Naked Lunch
National Review, March 2, 1992 by John Simon
I somehow survived without reading William S. Burroughs's pseudo-classic, Naked Lunch, and cannot tell you how faithful the movie David Cronenberg wrote and directed is to it. I can, however, assure you that if what you want is elegant creepiness, baroque monsters, drug fantasy crossed with facile romanticization of the artist's plight, you cannot do much better than this. Canada's David Cronenberg is much tidier with such things than our David Lynch, and here he has a talented cast blessedly unburdened by instant recognition that so easily undermines credibility.

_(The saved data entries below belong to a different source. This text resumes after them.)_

(** * A shallow embedding of slixmpp's XML stream engine

    Source files:
      - slixmpp/xmlstream/xmlstream.py     (class XMLStream)
      - slixmpp/features/feature_starttls/stanza.py (class STARTTLS)

    Each Module below embeds one part of [XMLStream]: the incremental
    framer ([data_received]), the reconnect backoff bookkeeping, the
    outbound send worker ([_send_thread]), inbound stanza dispatch
    ([__spawn_event]) and the named scheduler ([schedule],
    [cancel_schedule], [_remove_schedules]). *)

From Stdlib Require Import ZArith QArith Lia Ascii.
From stdpp Require Import base list gmap strings.

(* ------------------------------------------------------------------ *)
(** ** Framer: [XMLStream.data_received] *)

Module Framer.

(** Events produced by [xml.etree.ElementTree.XMLPullParser(("start", "end"))]:
    the byte-level parsing is done by the standard library, so the
    framer is embedded over the sequence of events [read_events] yields
    for the bytes fed in one call. *)
Inductive parse_event (X : Type) :=
| EvStart (x : X)
| EvEnd (x : X).
Arguments EvStart {X} x.
Arguments EvEnd {X} x.

(** The outcome of [self.__spawn_event(xml)] as seen by [data_received]:
    it returns normally, raises [RestartStream] (caught, [return True]),
    or raises any other exception (not caught: it leaves [data_received]). *)
Inductive spawn_outcome := SpawnOk | SpawnRestart | SpawnRaise.

(** The attributes of [XMLStream] that [data_received] reads or writes.
    [stream_end_event] is the [threading.Event] as a flag;
    [reconnect_delay] is [None] until the first stream header. *)
Record fstate (X : Type) := mkF {
  xml_depth : Z;
  xml_root : option X;
  stream_end_event : bool;
  reconnect_delay : option Q
}.
Arguments mkF {X} _ _ _ _.
Arguments xml_depth {X} _.
Arguments xml_root {X} _.
Arguments stream_end_event {X} _.
Arguments reconnect_delay {X} _.

(** Observable effects of one call, in order. *)
Inductive effect (X : Type) :=
| StartStream (x : X)   (** [self.start_stream_handler(self.xml_root)] *)
| Spawn (x : X)         (** [self.__spawn_event(xml)] *)
| ClearRoot             (** [self.xml_root.clear()] *)
| StreamEnded.          (** [self.stream_end_event.set()] *)
Arguments StartStream {X} x.
Arguments Spawn {X} x.
Arguments ClearRoot {X}.
Arguments StreamEnded {X}.

(** How the call ends: falling off the loop ([None] in Python),
    [return False], [return True], or an exception escaping. *)
Inductive ret := RetNone | RetFalse | RetTrue | RetRaise.

Section DataReceived.
Context {X : Type}.
Variable spawn : X -> spawn_outcome.

Definition set_depth (d : Z) (s : fstate X) : fstate X :=
  mkF d (xml_root s) (stream_end_event s) (reconnect_delay s).

(** The [if event == 'start'] branch. *)
Definition on_start (x : X) (s : fstate X) : fstate X * list (effect X) :=
  if Z.eqb (xml_depth s) 0 then
    (* xml_root = xml; stream_end_event.clear(); start_stream_handler;
       reconnect_delay = 1.0; xml_depth += 1 *)
    (mkF (xml_depth s + 1) (Some x) false (Some 1%Q), [StartStream x])
  else (set_depth (xml_depth s + 1) s, []).

(** [for event, xml in self.parser.read_events(): ...] *)
Fixpoint data_received (evs : list (parse_event X)) (s : fstate X)
  : fstate X * list (effect X) * ret :=
  match evs with
  | [] => (s, [], RetNone)
  | EvStart x :: rest =>
      let '(s1, e1) := on_start x s in
      let '(s2, e2, r) := data_received rest s1 in
      (s2, e1 ++ e2, r)
  | EvEnd x :: rest =>
      let s1 := set_depth (xml_depth s - 1) s in
      if Z.eqb (xml_depth s1) 0 then
        (mkF 0 (xml_root s1) true (reconnect_delay s1), [StreamEnded], RetFalse)
      else if Z.eqb (xml_depth s1) 1 then
        match spawn x with
        | SpawnRestart => (s1, [Spawn x], RetTrue)
        | SpawnRaise => (s1, [Spawn x], RetRaise)
        | SpawnOk =>
            let e1 := match xml_root s1 with
                      | Some _ => [Spawn x; ClearRoot]
                      | None => [Spawn x]
                      end in
            let '(s2, e2, r) := data_received rest s1 in
            (s2, e1 ++ e2, r)
        end
      else data_received rest s1
  end.

End DataReceived.

(** The elements passed to [__spawn_event], in order. *)
Fixpoint spawned {X} (es : list (effect X)) : list X :=
  match es with
  | [] => []
  | Spawn x :: r => x :: spawned r
  | _ :: r => spawned r
  end.

(** Declarative view of the nesting depth: the initial depth plus the
    number of [start] events minus the number of [end] events. *)
Definition delta {X} (e : parse_event X) : Z :=
  match e with EvStart _ => 1 | EvEnd _ => -1 end.

Definition prefix_depth {X} (d0 : Z) (l : list (parse_event X)) : Z :=
  d0 + Z.of_nat (length (filter (fun e => delta e = 1%Z) l))
     - Z.of_nat (length (filter (fun e => delta e = (-1)%Z) l)).

(** The elements whose [end] event brings the depth to 1. *)
Definition closes_at_one {X} (d0 : Z) (l : list (parse_event X)) : list X :=
  omap (fun i => match l !! i with
                 | Some (EvEnd x) =>
                     if Z.eqb (prefix_depth d0 (take (S i) l)) 1 then Some x else None
                 | _ => None
                 end) (seq 0 (length l)).

End Framer.

(* ------------------------------------------------------------------ *)
(** ** [STARTTLS] stanza (feature_starttls/stanza.py) *)

Module Starttls.

(** A stanza object wraps an XML element; its content is irrelevant to
    [get_required], so the element type is a parameter. *)
Record STARTTLS (E : Type) := { xml : E }.

(** [def get_required(self): return True] *)
Definition get_required {E} (_ : STARTTLS E) : bool := true.

End Starttls.

(* ------------------------------------------------------------------ *)
(** ** Reconnect backoff bookkeeping *)

Module Backoff.
Import Framer.

(** The two attributes of [XMLStream] the backoff concerns:
    [reconnect_delay] (initially [None]) and the configured ceiling
    [reconnect_max_delay] (default [RECONNECT_MAX_DELAY = 600]). *)
Record bstate := mkB {
  b_reconnect_delay : option Q;
  reconnect_max_delay : Q
}.

Definition RECONNECT_MAX_DELAY : Q := 600.

(** [__init__]: [self.reconnect_delay = None],
    [self.reconnect_max_delay = RECONNECT_MAX_DELAY]. *)
Definition init_bstate : bstate := mkB None RECONNECT_MAX_DELAY.

(** What happens between two connection attempts. *)
Inductive conn_event :=
| StreamHeader   (** the peer's stream header: [data_received] sees the
                     root element's [start] event at depth 0 *)
| FailedAttempt. (** a failed attempt followed by [reconnect()] *)

(** [reconnect] is [log.debug(...); self.connect()], and [connect]
    writes [stop], [address], [default_domain], [use_ssl],
    [force_starttls] and [disable_starttls] before handing the
    connection coroutine to asyncio: nothing in the source reads or
    writes [reconnect_delay] on this path. *)
Definition reconnect (b : bstate) : bstate := b.

(** The stream header goes through [data_received] on a fresh parser
    ([init_parser] sets [xml_depth = 0]). *)
Definition on_header (b : bstate) : bstate :=
  let s0 := mkF (X:=unit) 0 None true (b_reconnect_delay b) in
  let '(s1, _, _) := data_received (fun _ => SpawnOk) [EvStart tt] s0 in
  mkB (reconnect_delay s1) (reconnect_max_delay b).

Definition conn_step (b : bstate) (e : conn_event) : bstate :=
  match e with
  | StreamHeader => on_header b
  | FailedAttempt => reconnect b
  end.

Definition run_conn (b : bstate) (es : list conn_event) : bstate :=
  fold_left conn_step es b.

End Backoff.

(* ------------------------------------------------------------------ *)
(** ** Custom events: [add_event_handler], [del_event_handler],
    [event_handled] and [event] *)

Module Events.

(** An entry [(pointer, threaded, disposable)] of
    [self.__event_handlers[name]]; functions are compared by identity, a
    number. *)
Record ehandler := mkEH {
  pointer : nat;
  threaded : bool;
  disposable : bool
}.

#[global] Instance ehandler_eq_dec : EqDecision ehandler.
Proof. solve_decision. Defined.

(** [self.__event_handlers]: a dict from event names to handler lists. *)
Abbreviation etable := (gmap string (list ehandler)) (only parsing).

(** [add_event_handler(name, pointer, threaded, disposable)] *)
Definition add_event_handler (name : string) (p : nat) (th disp : bool)
    (m : etable) : etable :=
  let hs := match m !! name with Some hs => hs | None => [] end in
  <[name := hs ++ [mkEH p th disp]]> m.

(** [del_event_handler(name, pointer)]: keep the entries whose pointer
    is not [pointer]; an unknown name is left alone. *)
Definition del_event_handler (name : string) (p : nat) (m : etable) : etable :=
  match m !! name with
  | None => m
  | Some hs => <[name := filter (fun h => pointer h <> p) hs]> m
  end.

(** [event_handled(name)]: [len(self.__event_handlers.get(name, []))]. *)
Definition event_handled (name : string) (m : etable) : nat :=
  match m !! name with Some hs => length hs | None => 0 end.

(** [list.index(x)]: the first position holding [x]. *)
Fixpoint index_of (h : ehandler) (hs : list ehandler) : option nat :=
  match hs with
  | [] => None
  | h' :: hs' => if decide (h = h') then Some 0 else S <$> index_of h hs'
  end.
(** C9: index.js passes to the decision a [kp] that holds exactly the parts
    among nose, leftWrist and rightWrist that some keypoint reports with a
    score of at least 0.5, each with the position of such a keypoint; a score
    of exactly 0.5 is kept; and when every part is reported once, a tracked
    part is in [kp], with its position, if its score is at least 0.5 and
    absent if it is below. Scores are numbers. *)
Theorem kp_keeps_scores_from_half (keypoints : list Keypoint) :
  Forall (fun p => is_nan (score p) = false) keypoints ->
  (forall name,
      is_Some (Index.kp keypoints !! name) <->
      name ∈ tracked_parts /\
      exists point, point ∈ keypoints /\ part point = name
                    /\ JS.ge (score point) 0.5%float = true) /\
  (forall name pos,
      Index.kp keypoints !! name = Some pos ->
      exists point, point ∈ keypoints /\ part point = name
                    /\ position point = pos
                    /\ JS.ge (score point) 0.5%float = true) /\
  (forall point,
      point ∈ keypoints -> part point ∈ tracked_parts ->
      score point = 0.5%float ->
      is_Some (Index.kp keypoints !! part point)) /\
  (NoDup (part <$> keypoints) ->
   forall point,
     point ∈ keypoints -> part point ∈ tracked_parts ->
     Index.kp keypoints !! part point
     = if JS.ge (score point) 0.5%float then Some (position point) else None).
Proof.
  intros Hnum. rewrite Forall_forall in Hnum.
  assert (Hinv : forall name pos,
             Index.kp keypoints !! name = Some pos ->
             name ∈ tracked_parts /\
             exists point, point ∈ keypoints /\ part point = name
                           /\ position point = pos
                           /\ JS.ge (score point) 0.5%float = true).
  { intros name pos H.
    destruct (kp_lookup_Some keypoints name pos H) as (Ht & q & Hq & Hp & Hpos & Hs).
    split; [exact Ht|]. exists q. repeat split; try assumption.
    rewrite filter_test in Hs by (apply Hnum; exact Hq).
    apply negb_false_iff in Hs. exact Hs. }
  assert (Hkept : forall point,
             point ∈ keypoints -> part point ∈ tracked_parts ->
             JS.ge (score point) 0.5%float = true ->
             is_Some (Index.kp keypoints !! part point)).
  { intros point Hin Ht Hs. apply kp_lookup_kept; try assumption.
    rewrite filter_test by (apply Hnum; exact Hin). rewrite Hs. reflexivity. }
  split; [|split; [|split]].
  - intros name. split.
    + intros [pos H]. destruct (Hinv name pos H) as (Ht & q & ? & ? & ? & ?).
      split; [exact Ht|]. exists q. auto.
    + intros (Ht & q & Hq & <- & Hs). apply Hkept; assumption.
  - intros name pos H. apply (Hinv name pos H).
  - intros point Hin Ht Hs. apply Hkept; try assumption.
    rewrite Hs. reflexivity.
  - intros Hnd point Hin Ht.
    destruct (JS.ge (score point) 0.5%float) eqn:Hs.
    + destruct (Hkept point Hin Ht Hs) as [pos Hpos]. rewrite Hpos.
      destruct (Hinv _ _ Hpos) as (_ & q & Hq & Hpq & <- & _).
      rewrite (part_unique keypoints q point Hnd Hq Hin Hpq). reflexivity.
    + destruct (Index.kp keypoints !! part point) as [pos|] eqn:Hpos;
        [|reflexivity].
      destruct (Hinv _ _ Hpos) as (_ & q & Hq & Hpq & _ & Hsq).
      rewrite (part_unique keypoints q point Hnd Hq Hin Hpq) in Hsq.
      congruence.
Qed.

Lemma kp_keeps_scores_from_half_witness :
  Index.kp keypoints_at_the_boundary !! "nose" = Some {| x := 10; y := 20 |} /\
  Index.kp keypoints_at_the_boundary !! "leftWrist" = None /\
  Index.kp keypoints_at_the_boundary !! "rightWrist" = Some {| x := 6; y := 8 |}.
Proof.
  assert (Hnum : Forall (fun p => is_nan (score p) = false)
                        keypoints_at_the_boundary)
    by (repeat constructor).
  assert (Hnd : NoDup (part <$> keypoints_at_the_boundary))
    by compute_done.
  destruct (kp_keeps_scores_from_half keypoints_at_the_boundary Hnum)
    as (_ & _ & _ & H).
  specialize (H Hnd).
  assert (Hin : forall i p, keypoints_at_the_boundary !! i = Some p ->
                            p ∈ keypoints_at_the_boundary)
    by (intros i p; apply list_elem_of_lookup_2).
  split; [|split].
  - apply (H _ (Hin 0%nat _ eq_refl)). compute_done.
  - apply (H _ (Hin 1%nat _ eq_refl)). compute_done.
  - apply (H _ (Hin 2%nat _ eq_refl)). compute_done.
Defined.

(** ** [Math.min] and [Math.max] of two numbers *)

Section MinMax.

Lemma Math_min_pair (a b : float) :
  is_nan a = false -> is_nan b = false ->
  JS.Math_min [a; b] = JS.min_step a b.
Proof.
  intros Ha Hb. unfold JS.Math_min. simpl. rewrite Ha, Hb. simpl.
  f_equal. unfold JS.min_step.
  change (JS.is_pos_zero infinity) with false. rewrite andb_false_r.
  unfold JS.lt. destruct (a <? infinity)%float eqn:E; [reflexivity|].
  symmetry. apply Compare.not_ltb_infinity; assumption.
Qed.

(** When the first is strictly below the second, the minimum is the first. *)
Lemma Math_min_lt_l (a b : float) :
  (a <? b)%float = true -> JS.Math_min [a; b] = a.
Proof.
  intros H.
  destruct (Compare.compare_not_nan a b Lt) as [Ha Hb];
    [apply Compare.ltb_compare; exact H|].
  rewrite Math_min_pair by assumption. unfold JS.min_step, JS.lt.
  rewrite (Compare.ltb_not_gtb a b H).
  destruct (JS.is_neg_zero b && JS.is_pos_zero a) eqn:Z; [|reflexivity].
  apply andb_true_iff in Z as [Zb Za].
  apply FloatAxioms.Leibniz.eqb_spec in Zb, Za. subst. discriminate H.
Qed.

(** When the second is strictly below the first, the minimum is the second. *)
Lemma Math_min_lt_r (a b : float) :
  (b <? a)%float = true -> JS.Math_min [a; b] = b.
Proof.
  intros H.
  destruct (Compare.compare_not_nan b a Lt) as [Hb Ha];
    [apply Compare.ltb_compare; exact H|].
  rewrite Math_min_pair by assumption. unfold JS.min_step, JS.lt.
  rewrite H. destruct (_ && _); reflexivity.
Qed.

(** When the two are equal numbers, the minimum is the first, unless the
    first is [+0] and the second [-0]. *)
Lemma Math_min_eq (a b : float) :
  (a =? b)%float = true ->
  JS.Math_min [a; b] = a \/ (a = zero /\ JS.Math_min [a; b] = neg_zero).
Proof.
  intros H.
  destruct (Compare.compare_not_nan a b Eq) as [Ha Hb];
    [apply Compare.eqb_compare; exact H|].
  rewrite Math_min_pair by assumption. unfold JS.min_step, JS.lt.
  rewrite Compare.eqb_sym in H.
  rewrite (Compare.eqb_not_ltb b a H).
  destruct (JS.is_neg_zero b && JS.is_pos_zero a) eqn:Z; [right|left; reflexivity].
  apply andb_true_iff in Z as [Zb Za].
  apply FloatAxioms.Leibniz.eqb_spec in Zb, Za. subst. split; reflexivity.
Qed.

End MinMax.

(** C4 (as the code has it): in part_000 and part_001, with a nose and both
    wrists in [kp], the reply names the wrist whose computed distance to the
    nose is smaller and reports that distance; when the two computed
    distances are equal it names the left wrist. The computed distance is
    the binary64 value of [Math.sqrt(dx * dx + dy * dy)], in part_000 of
    [Math.sqrt(dx ** 2 + dy ** 2)], every operation rounded. *)
Theorem nearest_wrist_is_selected
    (exponentiate : float -> float -> float)
    (kp : KeypointSet) (nose left right : Position) :
  kp !! "nose" = Some nose ->
  kp !! "leftWrist" = Some left ->
  kp !! "rightWrist" = Some right ->
  (exists j,
      Part001.decide kp = Status200 j /\
      let dl := sqrt ((x left - x nose) * (x left - x nose)
                      + (y left - y nose) * (y left - y nose))%float in
      let dr := sqrt ((x right - x nose) * (x right - x nose)
                      + (y right - y nose) * (y right - y nose))%float in
      ((dl <? dr)%float = true ->
       closestHand j = Some "leftWrist"
       /\ distance j = JS.parseFloat_toFixed dl 2) /\
      ((dr <? dl)%float = true ->
       closestHand j = Some "rightWrist"
       /\ distance j = JS.parseFloat_toFixed dr 2) /\
      ((dl =? dr)%float = true ->
       closestHand j = Some "leftWrist"
       /\ distance j = JS.parseFloat_toFixed dl 2)) /\
  (exists j,
      Part000.decide exponentiate kp = Status200 j /\
      let dl := sqrt (exponentiate (x left - x nose) 2
                      + exponentiate (y left - y nose) 2)%float in
      let dr := sqrt (exponentiate (x right - x nose) 2
                      + exponentiate (y right - y nose) 2)%float in
      ((dl <? dr)%float = true ->
       closestHand j = Some "leftWrist"
       /\ distance j = JS.parseFloat_toFixed dl 2) /\
      ((dr <? dl)%float = true ->
       closestHand j = Some "rightWrist"
       /\ distance j = JS.parseFloat_toFixed dr 2) /\
      ((dl =? dr)%float = true ->
       closestHand j = Some "leftWrist"
       /\ distance j = JS.parseFloat_toFixed dl 2)).
Proof.
  intros Hn Hl Hr.
  assert (G : forall dist,
             exists j,
               nearest_decide dist kp = Status200 j /\
               let dl := dist left nose in
               let dr := dist right nose in
               ((dl <? dr)%float = true ->
                closestHand j = Some "leftWrist"
                /\ distance j = JS.parseFloat_toFixed dl 2) /\
               ((dr <? dl)%float = true ->
                closestHand j = Some "rightWrist"
                /\ distance j = JS.parseFloat_toFixed dr 2) /\
               ((dl =? dr)%float = true ->
                closestHand j = Some "leftWrist"
                /\ distance j = JS.parseFloat_toFixed dl 2)).
  { intros dist. unfold nearest_decide. rewrite Hn.
    eexists; split; [reflexivity|].
    unfold nearest_result, nearest_closestHand, minDist, distLeft, distRight.
    rewrite Hl, Hr. simpl. unfold JS.strict_eq. split; [|split].
    - intros H. rewrite (Math_min_lt_l _ _ H).
      destruct (Compare.compare_not_nan _ _ Lt
                  (proj1 (Compare.ltb_compare _ _) H)) as [Hd _].
      rewrite (Compare.eqb_refl _ Hd). split; reflexivity.
    - intros H. rewrite (Math_min_lt_r _ _ H).
      rewrite (Compare.ltb_not_eqb _ _ H). split; reflexivity.
    - intros H. destruct (Math_min_eq _ _ H) as [-> | [E ->]].
      + destruct (Compare.compare_not_nan _ _ Eq
                    (proj1 (Compare.eqb_compare _ _) H)) as [Hd _].
        rewrite (Compare.eqb_refl _ Hd). split; reflexivity.
      + rewrite E. split; reflexivity. }
  split.
  - exact (G Part001.dist).
  - exact (G (Part000.euclideanDistance exponentiate)).
Qed.

Lemma nearest_wrist_is_selected_witness :
  exists j, Part001.decide kp7 = Status200 j
            /\ closestHand j = Some "leftWrist" /\ distance j = 5%float.
Proof.
  destruct (nearest_wrist_is_selected
              (fun b _ => b * b)%float kp7
              {| x := 0; y := 0 |} {| x := 3; y := 4 |} {| x := 6; y := 8 |}
              eq_refl eq_refl eq_refl) as [(j & Hj & Hlt & _) _].
  exists j. split; [exact Hj|]. apply Hlt. reflexivity.
Defined.

(** C4 as stated fails: the order of the computed distances is not the order
    of the Euclidean distances. With the nose at (0,0), the left wrist at
    (238.22307348251343, 133.51395845413208) and the right wrist at
    (270.05905389785767, 40.55018186569214) are at exactly the same distance
    and part_001 names the right wrist, where the left one is due; with the
    left wrist at (271.27, 217.88) and the right wrist at
    (76.75, 339.3649139201046) the left wrist is strictly nearer and part_001
    names the right wrist. *)
Lemma exactly_nearer_wrist_is_not_selected :
  (exact_squared_distance {| x := 238.22307348251343; y := 133.51395845413208 |}
                          {| x := 0; y := 0 |}
   = exact_squared_distance {| x := 270.05905389785767; y := 40.55018186569214 |}
                            {| x := 0; y := 0 |}
   /\ exists j, Part001.decide equidistant_wrists = Status200 j
                /\ closestHand j = Some "rightWrist") /\
  (exact_squared_distance {| x := 271.27; y := 217.88 |} {| x := 0; y := 0 |}
   < exact_squared_distance {| x := 76.75; y := 339.3649139201046 |}
                            {| x := 0; y := 0 |}
   /\ exists j, Part001.decide left_barely_nearer = Status200 j
                /\ closestHand j = Some "rightWrist").
Proof.
  split; (split; [vm_compute; reflexivity|]);
    eexists; (split; [vm_compute; reflexivity|reflexivity]).
Qed.

(** C2: in every success reply, [accepted] is true exactly when the confidence
    as computed, before it is rounded for the reply, is at least
    ACCEPTANCE_THRESHOLD; nothing else enters the decision. *)
Theorem accepted_iff_confidence_reaches_threshold
    (exponentiate : float -> float -> float) (kp : KeypointSet) (j : Judgment) :
  (Index.decide kp = Status200 j ->
   exists nose hand,
     kp !! "nose" = Some nose /\ Index.nearestHand kp = Some hand /\
     (accepted j = true <->
      (Index.ACCEPTANCE_THRESHOLD
       <=? Index.confidence (Index.dist hand nose))%float = true)) /\
  (Part001.decide kp = Status200 j ->
   exists nose,
     kp !! "nose" = Some nose /\
     (accepted j = true <->
      (nearest_ACCEPTANCE_THRESHOLD
       <=? confidenceDecimal (minDist Part001.dist kp nose))%float = true)) /\
  (Part000.decide exponentiate kp = Status200 j ->
   exists nose,
     kp !! "nose" = Some nose /\
     (accepted j = true <->
      (nearest_ACCEPTANCE_THRESHOLD
       <=? confidenceDecimal
             (minDist (Part000.euclideanDistance exponentiate) kp nose))%float
      = true)).
Proof.
  split; [|split].
  - intros H. destruct (index_decide_200 kp j H) as (nose & hand & Hn & Hh & ->).
    exists nose, hand. repeat split; auto.
  - intros H. destruct (nearest_decide_200 kp _ j H) as (nose & Hn & ->).
    exists nose. repeat split; auto.
  - intros H. destruct (nearest_decide_200 kp _ j H) as (nose & Hn & ->).
    exists nose. repeat split; auto.
Qed.
(** * Self-play chess trainer: position keys, value store, search and orchestrator

    A shallow embedding of the move-decision and self-play training engine:
    - [hashPosition] / [simplifyFen]  (lib/ai/neural-net.ts, lib/ai/openings.ts)
    - the Q-table of [NeuralNetwork]  (getQValue, setQValue, pruneQTable, learn,
      updateStats, exportState, importState, decideMove, decideMoveWithMCTS)
    - [mcts]                          (lib/ai/mcts.ts)
    - [GameManager]                   (lib/game/game-manager.ts)

    Conventions.  JavaScript numbers that carry fractions (ratings, learned
    values, rewards, exploration rates, random draws) are modelled by exact
    rationals [Q]; counters (games, visits, streaks, sizes) by [Z].  Rounding of
    IEEE doubles is outside the model.  A JavaScript [Map] and a plain object
    used as a dictionary are insertion-ordered association lists with distinct
    keys; position keys are FEN prefixes and move keys are SAN strings, so no key
    is an array index.  [Math.random()] and [Date.now()] read from streams
    carried in a [World].  The rules library chess.js is an interface
    ([ChessOracle]). *)

From Stdlib Require Import List String Ascii ZArith QArith Qround Qminmax.
From Stdlib Require Import Lia Bool Sorted Permutation.
Import ListNotations.

Set Implicit Arguments.

(* ================================================================== *)
(** ** JavaScript prelude *)
(* ================================================================== *)

Module Js.

(** [a < b] and [a > b] on numbers. *)
Definition ltb (a b : Q) : bool := negb (Qle_bool b a).
Definition gtb (a b : Q) : bool := ltb b a.
Definition leb (a b : Q) : bool := Qle_bool a b.

(** [Math.floor], [Math.max], [Math.min], [Math.pow] with an integer exponent. *)
Definition Math_floor (x : Q) : Z := Qfloor x.
Definition Math_max (a b : Q) : Q := Qmax a b.
Definition Math_min (a b : Q) : Q := Qmin a b.
Definition Math_pow (x : Q) (n : Z) : Q := Qpower x n.

(** [x || d] for an integer-valued number: [0] is falsy. *)
Definition or_default (x d : Z) : Z := if (x =? 0)%Z then d else x.

(** [s.split(sep)] for a one-character separator. *)
Fixpoint split (sep : ascii) (s : string) : list string :=
  match s with
  | EmptyString => [EmptyString]
  | String c r =>
      if Ascii.eqb c sep then EmptyString :: split sep r
      else match split sep r with
           | [] => [String c EmptyString]
           | w :: ws => String c w :: ws
           end
  end.

(** [parts.join(sep)]. *)
Definition join (sep : string) (parts : list string) : string :=
  String.concat sep parts.

(** [parts.slice(0, n)]. *)
Definition slice0 {A} (n : nat) (parts : list A) : list A := firstn n parts.

(** [s.includes(c)] for a one-character needle. *)
Fixpoint includes (c : ascii) (s : string) : bool :=
  match s with
  | EmptyString => false
  | String d r => Ascii.eqb d c || includes c r
  end.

Peter Weller, as the harried, hallucinating writer-exterminator (bugs are his livelihood), Judy Davis as the two unsetting women he gets entangled with, and Ian Holm, Julian Sands, Roy Scheider, plus a variety of discreetly near-anonymous Canadian actors combine to create a plausibly nightmarish stew of horror and humor. The chief suppliers of that are the huge talking bugs, who, with the help of clever animators (or, to be exact, animatronics technicians), turn into advisors, inquisitors, co-conspirators, jailers, and executioners--not to mention typewriters--for the brief delectation and long torment of the addicted writer hero.
Naked Lunch can with equal justice be described both as ugly and pointless and as hypnotic and harrowing. It is also funny, obsence, and sui generis. But bugs talking from the anus and changing into typewriters are, ultimately, a rather specialized, solipsistic, drug addict's hell. How long can you listen to someone else's bad dream, however well told?